• _BRIEF_:
The lines from the start of the records through the one containing "None true = Some" are to be transcribed exactly, and nothing else.

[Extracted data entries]
Lemma finalize_loop_spec (txdata : PrecomputedTransactionData.t)
  (tx : CMutableTransaction.t) (m : nat) :
  ∀ (k : nat) (p p' : PartiallySignedTransaction.t) (c c' : bool),
  PartiallySignedTransaction.tx p = Some tx →
  finalize_loop txdata (seq k m) p c = Some (c', p') →
  PartiallySignedTransaction.tx p' = Some tx ∧
  length (PartiallySignedTransaction.inputs p') =
    length (PartiallySignedTransaction.inputs p) ∧
  (∀ j, (j < k)%nat →
        PartiallySignedTransaction.inputs p' !! j =
        PartiallySignedTransaction.inputs p !! j) ∧
  (∀ j, (k ≤ j < k + m)%nat →
        ∃ input input' ok out,
          PartiallySignedTransaction.inputs p !! j = Some input ∧
          sign_input DUMMY_SIGNING_PROVIDER tx input j (Some txdata) SIGHASH_ALL
            None true = Some (ok, input', out) ∧
          PartiallySignedTransaction.inputs p' !! j = Some input') ∧
  ∃ all_ok,
    c' = c && all_ok ∧
    ∀ (q : PartiallySignedTransaction.t) (d : bool),
      PartiallySignedTransaction.tx q = Some tx →
      (∀ j, (k ≤ j < k + m)%nat →
            PartiallySignedTransaction.inputs q !! j =
            PartiallySignedTransaction.inputs p' !! j) →
      finalize_loop txdata (seq k m) q d = Some (d && all_ok, q).
Proof.
  induction m as [|m IH]; intros k p p' c c' Htx; simpl.
  - intros [= <- <-]. split_and!; try done.
    + intros j Hj. lia.
    + exists true. split; [by rewrite andb_true_r|].
      intros q d _ _. by rewrite andb_true_r.
  - rewrite SignPSKTInput_sign_input.
    destruct (PartiallySignedTransaction.inputs p !! k) as [input|] eqn:Hin;
      [simpl|done].
    rewrite Htx. simpl.
    destruct (sign_input _ _ _ _ _ _ _ _) as [[[ok input'] out]|] eqn:Hsign;
      [simpl|done].
    intros Hrest.
    destruct (IH (S k) (set_input k input' p) p' (c && ok) c' Htx Hrest)
      as (Htx' & Hlen & Hbefore & Hrange & all_ok & Hc & Hagain).
    assert (PartiallySignedTransaction.inputs p' !! k = Some input') as Hk.
    { rewrite Hbefore by lia. simpl. apply list_lookup_insert_eq.
      by eapply lookup_lt_Some. }
    split_and!.
    + done.
    + rewrite Hlen. simpl. by rewrite length_insert.
    + intros j Hj. rewrite Hbefore by lia. simpl.
      by rewrite list_lookup_insert_ne by lia.
    + intros j Hj. destruct (decide (j = k)) as [->|Hne].
      * by exists input, input', ok, out.
      * destruct (Hrange j) as (inp & inp' & ok' & out' & Hj1 & Hj2 & Hj3); [lia|].
        exists inp, inp', ok', out'. split; [|done].
        simpl in Hj1. by rewrite list_lookup_insert_ne in Hj1 by lia.
    + exists (ok && all_ok). split; [by rewrite Hc, andb_assoc|].
      intros q d Hq Hsame.
      rewrite SignPSKTInput_sign_input, Hsame, Hk by lia. simpl.
      rewrite Hq. simpl.
      rewrite (sign_input_finalize_idempotent tx input input' k txdata ok out Hsign).
      simpl. rewrite set_input_same by (rewrite Hsame by lia; done).
      rewrite Hagain; [by rewrite andb_assoc|done|].
      intros j Hj. apply Hsame. lia.
Qed.

End contract.
End finalize.

(** The signer of the examples keeps the finalizer contract. *)
Lemma Sample_signer_contract : finalizer_contract (H := Sample.signer).
Proof.
  split.
  - done.
  - intros creator script sigdata. simpl.
    destruct (bool_decide (SignatureData.signatures sigdata = ∅)); simpl; [done|].
    intros _. destruct (Sample.is_witness_program script); simpl; [by right|by left].
  - intros creator script sigdata. by simpl.
Qed.


(* ===================================================================== *)
(** * Further properties of the code *)
(* ===================================================================== *)

(* --------------------------------------------------------------------- *)
(** ** Construction, Merge and Combine *)
(* --------------------------------------------------------------------- *)

(** X1: a PSKT built from a transaction is well formed and not null, its
    records are all null, and every input counts as unsigned. *)
Theorem from_tx_blank (tx : CMutableTransaction.t) :
  let p := PartiallySignedTransaction.from_tx tx in
  well_formed p ∧
  PartiallySignedTransaction.IsNull p = false ∧
  Forall (λ i, PSKTInput.IsNull i = true ∧ PSKTInputSigned i = false)
         (PartiallySignedTransaction.inputs p) ∧
  Forall (λ o, PSKTOutput.IsNull o = true) (PartiallySignedTransaction.outputs p) ∧
  CountPSKTUnsignedInputs p = length (CMutableTransaction.vin tx).
Proof.
  simpl. split_and!.
  - unfold well_formed. simpl. by rewrite !length_replicate.
  - done.
  - apply Forall_forall. by intros i ->%elem_of_replicate_inv.
  - apply Forall_forall. by intros o ->%elem_of_replicate_inv.
  - unfold CountPSKTUnsignedInputs. simpl.
    induction (length (CMutableTransaction.vin tx)) as [|n IH]; [done|].
    change (replicate (S n) PSKTInput.default)
      with (PSKTInput.default :: replicate n PSKTInput.default).
    rewrite filter_cons_True by done. simpl. by rewrite IH.
Qed.

Section combine_more.
Context `{TxHasher}.

Lemma combine_loop_app (l l' : list PartiallySignedTransaction.t) :
  ∀ out : PartiallySignedTransaction.t,
  combine_loop out (l ++ l') =
  match combine_loop out l with
  | Some (OK, out') => combine_loop out' l'
  | r => r
  end.
Proof.
  induction l as [|p l IH]; intros out; simpl; [done|].
  destruct (PartiallySignedTransaction.Merge out p) as [[merged out']|]; simpl; [|done].
  destruct merged; simpl; [apply IH|done].
Qed.

(** X4: combining a list in two steps: once a prefix of the list has been
    combined into [out], combining the whole list is combining [out] with
    the rest; a mismatch inside the prefix is the answer for the whole
    list. *)
Theorem CombinePSKTs_app (l l' : list PartiallySignedTransaction.t)
  (err : TransactionError) (out : PartiallySignedTransaction.t) :
  CombinePSKTs l = Some (err, out) →
  CombinePSKTs (l ++ l') =
    match err with
    | OK => CombinePSKTs (out :: l')
    | PSKT_MISMATCH => Some (PSKT_MISMATCH, out)
    end.
Proof.
  destruct l as [|first l]; [done|].
  unfold CombinePSKTs. simpl. intros Hl.
  rewrite combine_loop_app, Hl. by destruct err.
Qed.

Lemma Merge_keeps_frame (a b a' : PartiallySignedTransaction.t) (merged : bool) :
  well_formed a →
  PartiallySignedTransaction.Merge a b = Some (merged, a') →
  well_formed a' ∧
  PartiallySignedTransaction.tx a' = PartiallySignedTransaction.tx a ∧
  PartiallySignedTransaction.m_version a' = PartiallySignedTransaction.m_version a ∧
  PartiallySignedTransaction.m_proprietary a' =
    PartiallySignedTransaction.m_proprietary a.
Proof.
  intros Hwf Hm. destruct merged.
  - apply Merge_true_inv in Hm as (Hin & Hout & ->).
    split; [|done]. unfold well_formed, merge_result in *. simpl.
    destruct (PartiallySignedTransaction.tx a) as [tx|]; [|done].
    rewrite !length_zip_with. lia.
  - unfold PartiallySignedTransaction.Merge in Hm.
    destruct (PartiallySignedTransaction.tx a) eqn:Ha; [simpl in Hm|done].
    destruct (PartiallySignedTransaction.tx b); [simpl in Hm|done].
    case_bool_decide; [by simplify_eq|].
    destruct (merge_each PSKTInput.Merge _ _); simpl in Hm; [|done].
    destruct (merge_each PSKTOutput.Merge _ _); simpl in Hm; done.
Qed.

(** X5: whatever [CombinePSKTs] answers, the PSKT it leaves in [out] is well
    formed and is over the transaction of the first element, with that
    element's version and global proprietary records. *)
Theorem CombinePSKTs_keeps_transaction (first : PartiallySignedTransaction.t)
  (rest : list PartiallySignedTransaction.t) (err : TransactionError)
  (out : PartiallySignedTransaction.t) :
  well_formed first →
  CombinePSKTs (first :: rest) = Some (err, out) →
  well_formed out ∧
  PartiallySignedTransaction.tx out = PartiallySignedTransaction.tx first ∧
  PartiallySignedTransaction.m_version out =
    PartiallySignedTransaction.m_version first ∧
  PartiallySignedTransaction.m_proprietary out =
    PartiallySignedTransaction.m_proprietary first.
Proof.
  unfold CombinePSKTs. simpl. revert first.
  induction rest as [|p rest IH]; intros first Hwf; simpl.
  - by intros [= <- <-].
  - destruct (PartiallySignedTransaction.Merge first p) as [[merged first']|] eqn:Hm;
      simpl; [|done].
    destruct (Merge_keeps_frame _ _ _ _ Hwf Hm) as (Hwf' & Htx & Hv & Hp).
    destruct merged; simpl.
    + intros Hrest. destruct (IH first' Hwf' Hrest) as (? & ? & ? & ?).
      split_and!; [done|congruence..].
    + by intros [= <- <-].
Qed.
End combine_more.

Lemma CombinePSKTs_app_witness :
  ∃ out,
    CombinePSKTs (H := Sample.hasher)
      [Sample.signed_by 33 Byte.x01 Byte.x02; Sample.signed_by 34 Byte.x03 Byte.x04]
      = Some (OK, out) ∧
    CombinePSKTs (H := Sample.hasher)
      ([Sample.signed_by 33 Byte.x01 Byte.x02; Sample.signed_by 34 Byte.x03 Byte.x04]
         ++ [Sample.signed_by 35 Byte.x05 Byte.x06]) =
    CombinePSKTs (H := Sample.hasher) [out; Sample.signed_by 35 Byte.x05 Byte.x06].
Proof.
  exists (merge_result (Sample.signed_by 33 Byte.x01 Byte.x02)
                        (Sample.signed_by 34 Byte.x03 Byte.x04)).
  split; [reflexivity|].
  apply (CombinePSKTs_app (H := Sample.hasher)
           [Sample.signed_by 33 Byte.x01 Byte.x02; Sample.signed_by 34 Byte.x03 Byte.x04]
           [Sample.signed_by 35 Byte.x05 Byte.x06] OK).
  reflexivity.
Defined.

Lemma CombinePSKTs_keeps_transaction_witness :
  ∃ out,
    CombinePSKTs (H := Sample.hasher)
      [Sample.signed_by 33 Byte.x01 Byte.x02; Sample.other_tx] = Some (PSKT_MISMATCH, out) ∧
    well_formed out ∧
    PartiallySignedTransaction.tx out =
      PartiallySignedTransaction.tx (Sample.signed_by 33 Byte.x01 Byte.x02).
Proof.
  exists (Sample.signed_by 33 Byte.x01 Byte.x02). split; [reflexivity|].
  destruct (CombinePSKTs_keeps_transaction (H := Sample.hasher)
              (Sample.signed_by 33 Byte.x01 Byte.x02) [Sample.other_tx] PSKT_MISMATCH
              (Sample.signed_by 33 Byte.x01 Byte.x02)
              (conj eq_refl eq_refl) eq_refl) as (Hwf & Htx & _).
  split; [exact Hwf|exact Htx].
Defined.

(** An input record is its merged fields together with the two fields
    [Merge] leaves alone. *)
Lemma PSKTInput_eq_fields (x y : PSKTInput.t) :
  PSKTInput_merged_fields x = PSKTInput_merged_fields y →
  PSKTInput.m_proprietary x = PSKTInput.m_proprietary y →
  PSKTInput.sighash_type x = PSKTInput.sighash_type y →
  x = y.
Proof.
  destruct x, y. unfold PSKTInput_merged_fields. simpl.
  intros Hf -> ->. by simplify_eq.
Qed.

• _THE ANSWER_:
Lemma finalize_loop_spec (txdata : PrecomputedTransactionData.t)
  (tx : CMutableTransaction.t) (m : nat) :
  ∀ (k : nat) (p p' : PartiallySignedTransaction.t) (c c' : bool),
  PartiallySignedTransaction.tx p = Some tx →
  finalize_loop txdata (seq k m) p c = Some (c', p') →
  PartiallySignedTransaction.tx p' = Some tx ∧
  length (PartiallySignedTransaction.inputs p') =
    length (PartiallySignedTransaction.inputs p) ∧
  (∀ j, (j < k)%nat →
        PartiallySignedTransaction.inputs p' !! j =
        PartiallySignedTransaction.inputs p !! j) ∧
  (∀ j, (k ≤ j < k + m)%nat →
        ∃ input input' ok out,
          PartiallySignedTransaction.inputs p !! j = Some input ∧
          sign_input DUMMY_SIGNING_PROVIDER tx input j (Some txdata) SIGHASH_ALL
            None true = Some (ok, input', out) ∧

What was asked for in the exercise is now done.